JoAn Majors coaches practices on how to make patients feel the human connection so that your office becomes known for its connectedness and value.
JoAn Majors discusses the importance of creating a human connection
It is easy with today’s advancements in efficiency and technology to provide orthodontic care and become transactional, if we are not careful. It is black and white with simple strategic outcomes. Although many times transformational care can include transforming one’s appearance, at least in our industry, it begins and ends differently. Let me ask you a question — how much of this is driven by human connection?
When we strive for the best possible patient (and parent) experience, we often overlook connection and curiosity when we focus on efficiency. For instance, when your potential new patient calls and asks (and we know they do) if you take “their plan” or if you “offer Invisalign” treatment, how does your team answer this? Do they take a posture of curiosity to learn more? Likely not, unless they have been trained in a proven system to do so. Do they feel skillful (and most do) by being factual and efficient with a yes-or-no answer because they know no difference? This is transactional behavior, not transformational. Sometimes they have been instructed to do so or most often not instructed at all. I’d like permission to dive deeper on this noteworthy behavior.

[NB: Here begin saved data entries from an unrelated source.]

(** *** The wire format *)

Lemma wire_event_text (t : string) : wire_event (json_dumps (text_event (PStr t))).
Proof.
  exists {[ "text" := PStr t ]}, t. split; [done|]. split.
  - apply dom_singleton_L.
  - apply lookup_singleton_eq.
Qed.

Lemma flushed_str partial final :
  none_or_str partial → none_or_str final → ∃ t, flushed partial final = PStr t.
Proof.
  unfold flushed.
  intros [-> | [tp ->]] [-> | [tf ->]]; simpl; repeat case_match; eauto.
Qed.

Lemma get_text_str (key doc : string) (v : pyval) (a : pyval) :
  string_valued key doc →
  json_loads doc = Ok a →
  py_get a key (PStr "") = Ok v →
  none_or_str v.
Proof.
  intros Hkey Hloads Hget.
  destruct a; simplify_eq/=. unfold dict_get.
  destruct (d !! key) as [v |] eqn:Hlook; [|right; eauto].
  right. eauto.
Qed.

Lemma process_audio_chunk_str m partial final w w' partial' final' :
  recognizer_contract →
  none_or_str partial → none_or_str final →
  process_audio_chunk m partial final w = (w', Ok (partial', final')) →
  none_or_str partial' ∧ none_or_str final'.
Proof.
  intros [Htext Hpartial] Hp Hf Hrun.
  unfold process_audio_chunk in Hrun.
  destruct (Nat.eqb (len m) 0).
  { unfold_step. repeat (case_match; simplify_eq/=); split; by left. }
  unfold_step.
  destruct (AcceptWaveform (w_rec w) m) as [r1 [[] | e]]; simpl in *; [| |done].
  - destruct (Result r1) as [r2 [doc | e]] eqn:Hdoc; [|done].
    destruct (json_loads doc) as [a | e] eqn:Hloads; [|done].
    destruct (py_get a "text" (PStr "")) as [v | e] eqn:Hget; [|done].
    repeat (case_match; simplify_eq/=); split; eauto using get_text_str.
  - destruct (PartialResult r1) as [r2 [doc | e]] eqn:Hdoc; [|done].
    destruct (json_loads doc) as [a | e] eqn:Hloads; [|done].
    destruct (py_get a "partial" (PStr "")) as [v | e] eqn:Hget; [|done].
    repeat (case_match; simplify_eq/=); split; eauto using get_text_str.
Qed.
Lemma loneSelfLoop_alone B :
  reach (buildGraph loneSelfLoop) "A" B → reach (buildGraph loneSelfLoop) B "A" →
  B = "A".
Proof.
  intros _ HB. apply rtc_inv in HB as [?|(y & (e & He & _) & _)]; [done|].
  apply buildGraph_edge_intent in He as (i & Hi & <- & _).
  unfold loneSelfLoop in Hi. repeat (apply elem_of_cons in Hi as [->|Hi]; [done|]).
  by apply elem_of_nil in Hi.
Qed.

(** ** Graphs without cycles *)

(** No two different parties reach each other: every strongly connected
    component has one party. *)
Definition acyclic (g : Graph) : Prop :=
  ∀ x y, reach g x y → reach g y x → x = y.

Definition triple (i : Intent) : string * string * string :=
  (Sender i, Receiver i, Token i).

(** The intents of all the edges, in the order of [map_to_list]. *)
Definition allIntents (g : Graph) : list Intent :=
  kv ← map_to_list g; edgeIntents kv.1 kv.2.

Lemma ToIntents_keys g : ToIntents (keys g) g = allIntents g.
Proof.
  unfold ToIntents, keys, allIntents.
  assert (H : ∀ kv, kv ∈ map_to_list g → edgesOf g kv.1 = kv.2).
  { intros [k es] Hkv%elem_of_map_to_list. unfold edgesOf. simpl. by rewrite Hkv. }
  induction (map_to_list g) as [|kv l IH]; [done|].
  rewrite fmap_cons, !bind_cons, IH by (intros; apply H; by right).
  by rewrite H by left.
Qed.

Lemma ToIntents_order order g :
  order ≡ₚ keys g → ToIntents order g ≡ₚ allIntents g.
Proof. intros Hp. rewrite <- ToIntents_keys. unfold ToIntents. by rewrite Hp. Qed.

Lemma allIntents_insert g from es es' :
  edgesOf g from = es →
  ∃ rest, allIntents g ≡ₚ edgeIntents from es ++ rest
          ∧ allIntents (<[from := es']> g) ≡ₚ edgeIntents from es' ++ rest.
Proof.
  intros Hes. unfold allIntents. destruct (g !! from) as [es0|] eqn:Hg.
  - assert (es0 = es) as -> by (unfold edgesOf in Hes; by rewrite Hg in Hes).
    exists (kv ← map_to_list (delete from g); edgeIntents kv.1 kv.2). split.
    + by rewrite <- (map_to_list_delete g from es Hg), bind_cons.
    + rewrite <- insert_delete_eq.
      by rewrite map_to_list_insert, bind_cons by apply lookup_delete_eq.
  - assert (es = []) as -> by (unfold edgesOf in Hes; by rewrite Hg in Hes).
    exists (kv ← map_to_list g; edgeIntents kv.1 kv.2). split; [done|].
    by rewrite map_to_list_insert, bind_cons.
Qed.

(** A new edge with a positive amount adds its intent, and nothing else. *)
Lemma allIntents_AddEdge_new g from to token amount :
  findEdge (edgesOf g from) to token = None → amount > 0 →
  allIntents (AddEdge g from to token amount)
  ≡ₚ allIntents g ++ [mkIntent from to token amount].
Proof.
  intros Hnone Hpos. unfold AddEdge.
  rewrite (proj2 (mergeEdge_None _ _ _ amount) Hnone).
  destruct (allIntents_insert g from (edgesOf g from)
              (edgesOf g from ++ [mkEdge to token amount]) eq_refl)
    as (rest & -> & ->).
  unfold edgeIntents at 1. rewrite omap_app. simpl.
  rewrite decide_True by done. fold (edgeIntents from (edgesOf g from)).
  rewrite <- !app_assoc. apply Permutation_app_head, Permutation_app_comm.
Qed.

Lemma mergedAmount_absent from to token l :
  (from, to, token) ∉ triple <$> l → mergedAmount from to token l = None.
Proof.
  induction l as [|i l IH] using rev_ind; [done|].
  rewrite fmap_app, not_elem_of_app. intros [Hl Hi].
  rewrite mergedAmount_snoc, bool_decide_eq_false_2; [by apply IH|].
  intros (<- & <- & <-). apply Hi. left.
Qed.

When I perform a seminar or a workshop for a group, I’ll often start with an exercise involving all attendees. In my experience and decades of research from the front of the room, I know that if team members “discover” a need on their own, adoption of the content or process then increases dramatically. The soft skills communication systems I might suggest are needed in the first place, will have more validity. (It’s their idea, if you will and not mine.) It makes the following training much improved. When I conduct this exercise, it gets people up out of their chairs and moving around watching each other’s interaction. I’m also able to see the leaders emerge as I observe.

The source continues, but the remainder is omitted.